| TASK INSTRUCTIONS |
Lines to return, exactly: from the line with "exn_str e) s1) /\" to the line with "ELEMENT_CREATE => 1" in the entries below, both included.
DATASET EXTRACT: Begin
(** Whether the publisher is entered after the loader returned [v]. *)
Lemma publisher_invoked_after_load (s : state W) v s1 :
  load_cases_from_json L JSON_FILE_PATH s = (Returned v, s1) ->
  publisher_invoked s1 (snd (main L s)) <-> truthy v = true.
Proof.
  intros Hl. rewrite (main_after_load L _ _ _ Hl). destruct (truthy v).
  - split; [reflexivity | intros _].
    rewrite snd_discard.
    destruct (push_cases_calls L v MONGO_URI DB_NAME COLLECTION_NAME s1)
      as (rest & Hc & _).
    now exists rest.
  - split; [| discriminate].
    intros [rest Hc]. cbn in Hc. symmetry in Hc.
    now apply app_cons_neq in Hc.
Qed.

(** The count the loader prints decides: when it has loaded a value of
    length [n], the publisher is invoked if and only if [n] is not 0. *)
Theorem main_publishes_iff_count_positive (s : state W) v n s1 :
  load_cases_from_json L JSON_FILE_PATH s = (Returned v, s1) ->
  py_len v = Returned n ->
  publisher_invoked s1 (snd (main L s)) <-> 0 < n.
Proof.
  intros Hl Hn. rewrite (publisher_invoked_after_load _ _ _ Hl).
  exact (truthy_iff_len _ _ Hn).
Qed.

(** When loading fails with an [Exception], the whole script prints the one
    error line, does nothing more (the store is not contacted) and still
    ends with status 0. *)
Theorem main_stops_after_failed_load (s : state W) e s1 :
  load_cases_body L JSON_FILE_PATH s = (Raised e, s1) ->
  isinstance_Exception e = true ->
  main L s
  = (Returned tt, printed ("Error loading JSON file: " ++ exn_str e) s1) /\
  calls (snd (main L s)) = calls s1 /\
  exit_status (fst (main L s)) = ExitZero.
Proof.
  intros Hb He.
  pose proof (load_cases_handles L _ _ _ _ Hb He) as Hl.
  pose proof (main_after_load L _ _ _ Hl) as Hm. cbn [truthy] in Hm.
  split; [exact Hm |]. rewrite Hm. now split.
Qed.
(** * The render scheduler of [acgraph.vector.Stage]

    A shallow embedding of the scheduling core of [src/vector/Stage.js]:
    the suspend counter, the re-entrancy flag, the two quota allocators and
    the synchronous and asynchronous flush.  JavaScript numbers that hold
    counters are integers of [Z]; [null] is [None]; the function stored in
    the [acquireDomChanges] slot is the name of the allocator it holds. *)

From Stdlib Require Import ZArith List Bool Lia.
From Stdlib Require String.
Import ListNotations.
Local Open Scope Z_scope.

(** ** Enumerations of the source *)

(** [acgraph.vector.Stage.DomChangeType]. *)
Inductive DomChangeType : Type :=
| ELEMENT_CREATE
| ELEMENT_ADD
| ELEMENT_REMOVE
| APPLY_FILL
| APPLY_STROKE.

(** The numeric value of each member of the enum. *)
Definition DomChangeType_code (t : DomChangeType) : Z :=
  match t with
  | ELEMENT_CREATE => 1
  | ELEMENT_ADD => 2
  | ELEMENT_REMOVE => 3
  | APPLY_FILL => 4
  | APPLY_STROKE => 5
  end.

(** [acgraph.vector.Stage.EventType]. *)
Inductive EventType : Type :=
| RENDER_START
| RENDER_FINISH
| STAGE_RESIZE
| STAGE_RENDERED.

(** The members of [acgraph.error.Code] that the rendering methods throw
    (through [acgraph.error.getErrorMessage]). *)
Inductive ErrorCode : Type :=
| CONTAINER_SHOULD_BE_DEFINED
| DIRTY_AFTER_SYNC_RENDER.

(** How a method ends: it returns or it throws. *)
Inductive Result (A : Type) : Type :=
| Returned (a : A)
| Threw (e : ErrorCode).

Arguments Returned {A} a.
Arguments Threw {A} e.

(** The two functions that the slot [acquireDomChanges] can hold:
    [acquireDomChangesSync_] and [acquireDomChangesAsync_]. *)
Inductive Allocator : Type :=
| Sync
| Async.

(** The two flush entry points that [resume] can call. *)
Inductive FlushMethod : Type :=
| Render
| RenderAsync.

(** A DOM element is known by its identity. *)
Definition Element : Type := nat.

(** JavaScript truthiness of an optional boolean argument. *)
Definition truthy (v : option bool) : bool :=
  match v with
  | Some true => true
  | _ => false
  end.

Definition is_some {A : Type} (o : option A) : bool :=
  match o with
  | Some _ => true
  | None => false
  end.

(** [a != b] on element references, [null] included. *)
Definition ref_neq (a b : option Element) : bool :=
  match a, b with
  | Some x, Some y => negb (Nat.eqb x y)
  | None, None => false
  | _, _ => true
  end.

(** ** What scene nodes may ask of the stage while they render

    [Layer.render()] and [Clip.render()] live outside [Stage.js]; they talk
    to the stage through its quota methods.  A rendering node is therefore a
    program over those methods, ending with the new state of the scene. *)
Inductive Rendering (A : Type) : Type :=
| Done (a : A)
| AcquireDomChanges (wantedCount : Z) (k : Z -> Rendering A)
| AcquireDomChange (changeType : DomChangeType) (k : bool -> Rendering A)
| BlockChangesForAdding (k : Z -> Rendering A)
| ReleaseDomChanges (allowed made : Z) (k : Rendering A).

Arguments Done {A} a.
Arguments AcquireDomChanges {A} wantedCount k.
Arguments AcquireDomChange {A} changeType k.
Arguments BlockChangesForAdding {A} k.
Arguments ReleaseDomChanges {A} allowed made k.

(** The scene graph below the stage: the root layer and the clips, whose
    code is not part of [Stage.js].  [Scene] is the state of all nodes, so a
    clip queued twice is the same clip both times. *)
Class SceneNodes (Scene Clip : Type) : Type := {
  (** [this.rootLayer_.isDirty()] *)
  layer_isDirty : Scene -> bool;
  (** [this.rootLayer_.render()] *)
  layer_render : Scene -> Rendering Scene;
  (** [clip.isDirty()] *)
  clip_isDirty : Clip -> Scene -> bool;
  (** [clip.render()] *)
  clip_render : Clip -> Scene -> Rendering Scene
}.

Section StageModel.

Context {Scene Clip : Type} `{Nodes : SceneNodes Scene Clip}.

(** ** The stage *)

(** The fields of a stage that the scheduler reads or writes, followed by
    the parts of the host it observes: the DOM parent of the root element,
    the listeners registered on the stage, the image loader of the renderer,
    and the nodes of the scene. *)
Record Stage : Type := mkStage {
  suspended_ : Z;
  container_ : option Element;
  asyncMode_ : bool;
  isRendering_ : bool;
  currentDomChangesCount : Z;
  maxDomChanges : Z;
  acquireDomChanges : Allocator;
  clipsToRender_ : list Clip;
  renderedResizeMonitor_ : bool;
  imageLoadingListener_ : bool;
  (** whether the optional member [credits] is defined on the stage *)
  credits : bool;
  (** [goog.dom.getParentElement(this.domElement_)] *)
  domParent : option Element;
  (** [goog.events.hasListener(this, STAGE_RESIZE, false) || (..., true)] *)
  resizeListeners : bool;
  (** [acgraph.getRenderer().getImageLoader()] is not null *)
  imageLoader : bool;
  (** [acgraph.getRenderer().isImageLoading()] *)
  isImageLoading : bool;
  nodes : Scene
}.

Definition set_suspended_ (v : Z) (s : Stage) : Stage :=
  mkStage v (container_ s) (asyncMode_ s) (isRendering_ s)
    (currentDomChangesCount s) (maxDomChanges s) (acquireDomChanges s)
    (clipsToRender_ s) (renderedResizeMonitor_ s) (imageLoadingListener_ s)
    (credits s) (domParent s) (resizeListeners s) (imageLoader s)
    (isImageLoading s) (nodes s).

Definition set_asyncMode_ (v : bool) (s : Stage) : Stage :=
  mkStage (suspended_ s) (container_ s) v (isRendering_ s)
    (currentDomChangesCount s) (maxDomChanges s) (acquireDomChanges s)
    (clipsToRender_ s) (renderedResizeMonitor_ s) (imageLoadingListener_ s)
    (credits s) (domParent s) (resizeListeners s) (imageLoader s)
    (isImageLoading s) (nodes s).

Definition set_isRendering_ (v : bool) (s : Stage) : Stage :=
  mkStage (suspended_ s) (container_ s) (asyncMode_ s) v
    (currentDomChangesCount s) (maxDomChanges s) (acquireDomChanges s)
    (clipsToRender_ s) (renderedResizeMonitor_ s) (imageLoadingListener_ s)
    (credits s) (domParent s) (resizeListeners s) (imageLoader s)
    (isImageLoading s) (nodes s).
DATASET EXTRACT: End
| WRITTEN RESPONSE |
  = (Returned tt, printed ("Error loading JSON file: " ++ exn_str e) s1) /\
  calls (snd (main L s)) = calls s1 /\
  exit_status (fst (main L s)) = ExitZero.
Proof.
  intros Hb He.
  pose proof (load_cases_handles L _ _ _ _ Hb He) as Hl.
  pose proof (main_after_load L _ _ _ Hl) as Hm. cbn [truthy] in Hm.
  split; [exact Hm |]. rewrite Hm. now split.
Qed.
(** * The render scheduler of [acgraph.vector.Stage]

    A shallow embedding of the scheduling core of [src/vector/Stage.js]:
    the suspend counter, the re-entrancy flag, the two quota allocators and
    the synchronous and asynchronous flush.  JavaScript numbers that hold
    counters are integers of [Z]; [null] is [None]; the function stored in
    the [acquireDomChanges] slot is the name of the allocator it holds. *)

From Stdlib Require Import ZArith List Bool Lia.
From Stdlib Require String.
Import ListNotations.
Local Open Scope Z_scope.

(** ** Enumerations of the source *)

(** [acgraph.vector.Stage.DomChangeType]. *)
Inductive DomChangeType : Type :=
| ELEMENT_CREATE
| ELEMENT_ADD
| ELEMENT_REMOVE
| APPLY_FILL
| APPLY_STROKE.

(** The numeric value of each member of the enum. *)
Definition DomChangeType_code (t : DomChangeType) : Z :=
  match t with
  | ELEMENT_CREATE => 1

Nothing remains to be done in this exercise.